I believe that this sort of book can appeal to a broad range of readers including but not limited to: sailing enthusiasts, weather buffs, people who enjoy human interest stories, readers who enjoy drama, business ethics, environmental issues, and survival stories. I think readers will come away with various opinions just as the mariners and families did after the storm about what happened, what could have been done or not done, etc.
One key thing to always remember about the sea as the book quite rightly points out in a quote is that, "The sea has never been friendly to man." I would add to that position that anyone going to sea must first assume the reality that there is a real possibility that they will not be coming back. The seas and oceans are like vast deserts upon which anyone traveling does so at their own peril. It's rather curious to call the seas a desert but when you compare the two and our capacity to survive out in the vastness of the open sea, the comparisons begin to match up.
The Ship and the Storm follows the pattern set by the now classic The Perfect Storm by Sebastian Junger. Yet again we have a ship, the s/v Fantome, on a collision course with a deadly storm. Hurricane Mitch was a confusing hurricane from the outset. There were no clear steering patterns aloft and it meandered around the Caribbean. The National Hurricane Center was dealing with highly conflicting forecast models. Mitch simply wasn't following the typical path of hurricanes originating in the Caribbean in October. Not only was it deviating from the forecast track, it was deviating in intensity models, exploding into a historic category 5 hurricane. However, it made landfall as only a category 1 storm. What made Mitch so deadly was its speed - SLOW - and its tremendous rainfall. The majority of the deaths were on land, in Honduras, from unimaginable flooding and mudslides. Over 19,000 people were killed, over 14,000 of them in Honduras. There are unofficial reports of up to 75 inches of rain in the mountains. The Ship and the Storm is primarily about the ill-fated Fantome, but a decent amount of attention is given to the impact in the Yucatan. An exciting read, recommended.
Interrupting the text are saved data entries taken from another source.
(** * The ChocoPy type checker ([type-check.ts]), embedded in Rocq

    The checker is JavaScript: its types are heap objects compared by [===]
    (reference identity), its environments are [Map] objects that are read and
    written in place, and its diagnostics are thrown exceptions.  The
    embedding keeps all three:

    - a type object is a value tagged with the address of the object, so that
      [===] is object identity and [equalType] is what the source says;
    - the [Map] objects live in a heap, every [new Map], [has], [get] and
      [set] is an operation on that heap;
    - a computation is a function from a heap to a result (a value or a
      thrown exception) and the heap it leaves behind. *)

From Stdlib Require Import ZArith.
From stdpp Require Import base option list strings pretty gmap.

Local Open Scope string_scope.
Local Open Scope nat_scope.
#[local] Set Warnings "-register-all".

(** ** The AST ([ast.ts]) and the constants of [utils.ts] *)

(** Modelled from the spec: [ast.ts] is not part of the sources at hand.  A
    static type is a tagged variant: number, bool, none, or class with a
    name.  The tags ["none"] and ["class"] are read by the checker itself. *)
Inductive Shape :=
| TNumber
| TBool
| TNone
| TClass (name : string).

#[global] Instance Shape_eq_dec : EqDecision Shape.
Proof. solve_decision. Defined.

(** A type object: the address of the object in the JavaScript heap and its
    (immutable) content.  Two type objects are the same object exactly when
    they are equal as such pairs. *)
Record Ty := mkTy { addr : nat; shape : Shape }.

#[global] Instance Ty_eq_dec : EqDecision Ty.
Proof. solve_decision. Defined.

#[global] Instance Ty_inhabited : Inhabited Ty := populate (mkTy 0 TNumber).

(** [t.tag] *)
Definition tag (t : Ty) : string :=
  match shape t with
  | TNumber => "number"
  | TBool => "bool"
  | TNone => "none"
  | TClass _ => "class"
  end.

(** [t.tag === "class" ? t.name : t.tag] *)
Definition nameOrTag (t : Ty) : string :=
  match shape t with
  | TClass name => name
  | _ => tag t
  end.

(** [t1 === t2] on type objects *)
Definition same_object (t1 t2 : Ty) : bool := bool_decide (t1 = t2).

(** Modelled from the spec: [utils.ts] is not part of the sources at hand.
    [NUM], [BOOL] and [NONE] are three shared objects made once, when the
    module is loaded; [CLASS] (below) makes a new object at every call. *)
Definition NUM : Ty := mkTy 0 TNumber.
Definition BOOL : Ty := mkTy 1 TBool.
Definition NONE : Ty := mkTy 2 TNone.

(** Modelled from the spec: a source location, carried by every node. *)
Definition Location := nat.

Inductive Literal :=
| LBool (value : bool)
| LNum (value : Z)
| LNone.

Module BinOp.
Inductive t := Plus | Minus | Mul | IDiv | Mod | Eq | Neq | Lte | Gte | Lt | Gt | Is | And | Or.
(** [BinOp[op]] *)
Definition name (op : t) : string :=
  match op with
  | Plus => "Plus" | Minus => "Minus" | Mul => "Mul" | IDiv => "IDiv" | Mod => "Mod"
  | Eq => "Eq" | Neq => "Neq" | Lte => "Lte" | Gte => "Gte" | Lt => "Lt" | Gt => "Gt"
  | Is => "Is" | And => "And" | Or => "Or"
  end.
End BinOp.

Module UniOp.
Inductive t := Neg | Not.
(** [UniOp[op]] *)
Definition name (op : t) : string :=
  match op with Neg => "Neg" | Not => "Not" end.
End UniOp.

(** An expression node.  [a] is the annotation: [None] when the node has no
    [a] property (the parser's nodes), [Some t] once annotated. *)
Inductive Expr :=
| ELiteral (a : option Ty) (value : Literal) (loc : Location)
| EBinop (a : option Ty) (op : BinOp.t) (left right : Expr) (loc : Location)
| EUniop (a : option Ty) (op : UniOp.t) (expr : Expr) (loc : Location)
| EId (a : option Ty) (name : string) (loc : Location)
| EBuiltin1 (a : option Ty) (name : string) (arg : Expr) (loc : Location)
| EBuiltin2 (a : option Ty) (name : string) (left right : Expr) (loc : Location)
| ECall (a : option Ty) (name : string) (arguments : list Expr) (loc : Location)
| ELookup (a : option Ty) (obj : Expr) (field : string) (loc : Location)
| EMethodCall (a : option Ty) (obj : Expr) (method : string) (arguments : list Expr)
    (loc : Location)
| EConstruct (a : option Ty) (name : string) (loc : Location).

(** [expr.a], [expr.tag] and [expr.loc] *)
Definition Expr_a (e : Expr) : option Ty :=
  match e with
  | ELiteral a _ _ | EBinop a _ _ _ _ | EUniop a _ _ _ | EId a _ _
  | EBuiltin1 a _ _ _ | EBuiltin2 a _ _ _ _ | ECall a _ _ _ | ELookup a _ _ _
  | EMethodCall a _ _ _ _ | EConstruct a _ _ => a
  end.

Definition Expr_tag (e : Expr) : string :=
  match e with
  | ELiteral _ _ _ => "literal"
  | EBinop _ _ _ _ _ => "binop"
  | EUniop _ _ _ _ => "uniop"
  | EId _ _ _ => "id"
  | EBuiltin1 _ _ _ _ => "builtin1"
  | EBuiltin2 _ _ _ _ _ => "builtin2"
  | ECall _ _ _ _ => "call"
  | ELookup _ _ _ _ => "lookup"
  | EMethodCall _ _ _ _ _ => "method-call"
  | EConstruct _ _ _ => "construct"
  end.

Definition Expr_loc (e : Expr) : Location :=
  match e with
  | ELiteral _ _ loc | EBinop _ _ _ _ loc | EUniop _ _ _ loc | EId _ _ loc
  | EBuiltin1 _ _ _ loc | EBuiltin2 _ _ _ _ loc | ECall _ _ _ loc | ELookup _ _ _ loc
  | EMethodCall _ _ _ _ loc | EConstruct _ _ loc => loc
  end.

(** A statement node. *)
Inductive Stmt :=
| SAssignment (a : option Ty) (loc : Location)
| SAssign (a : option Ty) (name : string) (value : Expr) (loc : Location)
| SExpr (a : option Ty) (expr : Expr) (loc : Location)
| SIf (a : option Ty) (cond : Expr) (thn els : list Stmt) (loc : Location)
| SReturn (a : option Ty) (value : Expr) (loc : Location)
| SWhile (a : option Ty) (cond : Expr) (body : list Stmt) (loc : Location)
| SPass (a : option Ty) (loc : Location)
| SFieldAssign (a : option Ty) (obj : Expr) (field : string) (value : Expr)
    (loc : Location).

Definition Stmt_a (s : Stmt) : option Ty :=
  match s with
  | SAssignment a _ | SAssign a _ _ _ | SExpr a _ _ | SIf a _ _ _ _ | SReturn a _ _
  | SWhile a _ _ _ | SPass a _ | SFieldAssign a _ _ _ _ => a
  end.

Record VarInit := mkVarInit {
  init_a : option Ty;
  init_name : string;
  init_type : Ty;
  init_value : Literal;
  init_loc : Location
}.

Record Param := mkParam { param_name : string; param_type : Ty }.

Record FunDef := mkFunDef {
  fun_a : option Ty;
  fun_name : string;
  fun_parameters : list Param;
  fun_ret : Ty;
  fun_inits : list VarInit;
  fun_body : list Stmt;
  fun_loc : Location
}.

Record Class := mkClass {
  cls_a : option Ty;
  cls_name : string;
  cls_fields : list VarInit;
  cls_methods : list FunDef;
  cls_loc : Location
}.

Record Program := mkProgram {
  prog_a : option Ty;
  prog_inits : list VarInit;
  prog_funs : list FunDef;
  prog_classes : list Class;
  prog_stmts : list Stmt;
  prog_loc : Location
}.

(** ** Exceptions ([error.ts]) *)

(** Modelled from the spec: [error.ts] is not part of the sources at hand.
    One constructor per exception class the checker throws, with the
    arguments the checker passes.  [NativeTypeError] is not one of them: it
    is the [TypeError] the JavaScript runtime itself raises when a property
    of [undefined] is read or [undefined] is destructured. *)
Inductive Exception :=
| BaseError (message : string) (loc : Location)
| NameError (name : string) (loc : Location)
| TypeMismatchError (expected actual : string) (loc : Location)
| ConditionTypeError (type : string) (loc : Location)
| SyntaxError (message : string) (loc : Location)
| UnsupportedOprandTypeError (op : string) (types : list string) (loc : Location)
| AttributeError (owner attr : string) (loc : Location)
| TypeError (message : string) (loc : Location)
| NativeTypeError.

#[global] Instance Exception_eq_dec : EqDecision Exception.
Proof. solve_decision. Defined.

(** The diagnostics the checker defines, as opposed to a failure of the
    runtime. *)
Definition is_diagnostic (e : Exception) : bool :=
  match e with NativeTypeError => false | _ => true end.

(** ** The heap of [Map] objects and the checker's computations *)

(** A reference to a [Map<string, V>] object. *)
Record MapRef (V : Type) := mkRef { address : nat }.
Arguments mkRef {V} address.
Arguments address {V} _.

(** [[Array<Type>, Type]]: the parameter types and the return type. *)
Abbreviation Sig := (list Ty * Ty)%type.

(** [[Map<string, Type>, Map<string, [Array<Type>, Type]>]]: the fields and
    the methods of a class. *)
Abbreviation ClassEntry := (MapRef Ty * MapRef (list Ty * Ty))%type.

(** The heap: the content of every [Map] object, by address and by the kind
    of its values, and the address the next new object gets.  Type objects
    made by [CLASS] take their address from the same counter. *)
Record Heap := mkHeap {
  next : nat;
  typeMaps : gmap nat (gmap string Ty);
  sigMaps : gmap nat (gmap string Sig);
  classMaps : gmap nat (gmap string ClassEntry)
}.

Definition bump (h : Heap) : Heap :=
  mkHeap (S (next h)) (typeMaps h) (sigMaps h) (classMaps h).

(** [h'] has every [Map] object of [h] whose address is below [n], with the
    content it has in [h]; it may have more objects than [h]. *)
Definition preserves (n : nat) (h h' : Heap) : Prop :=
  (next h ≤ next h')%nat
  ∧ ∀ x, (x < n)%nat →
      typeMaps h' !! x = typeMaps h !! x
      ∧ sigMaps h' !! x = sigMaps h !! x
      ∧ classMaps h' !! x = classMaps h !! x.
I really wanted to get in to this book. But alas, nonfiction is not my preferred genre. For our 5 yr anniversary, my husband and I went on the Star Clipper - the more "dignfied" version of Windjammer. We loved our experience (and would do it again in a heartbeat) but I have to admit that the fun, party atmosphere of Windjammer sounds like a blast. Even though the personality of the ships and the crew were probably very different, that feeling of freedom when on a tall mast sailing ship in the Caribbean seems to be the same. From what I read, I enjoyed the stories of the crew and the very personable Captain Guyan. A tragic story indeed, but too much background information to keep me interested for long...
Phew, if you ever wonder what it is like to be in an ass kicking hurricane this book tells it. Its about the "Windjammer ship Fantome" who was lost in Hurricane Mitch. It is very interesting reading, about cruise lines, about hurricanes, about survivors. Hurricane Mitch was a Cat 5 Hurricane....I remember reading about it back in 1998. I visited Belize a year after Mitch. I still had no idea how devastating Mitch was. This is an informative interesting well written book. I went through Hurricane Odile in 2014, it was a Cat 4, I cannot imagine a Cat 5 hurricane. This story did bring back memories of the noise that goes on during a hurricane, how you have to shout to the person right next to you to be heard. This is so real. It takes you for a ride.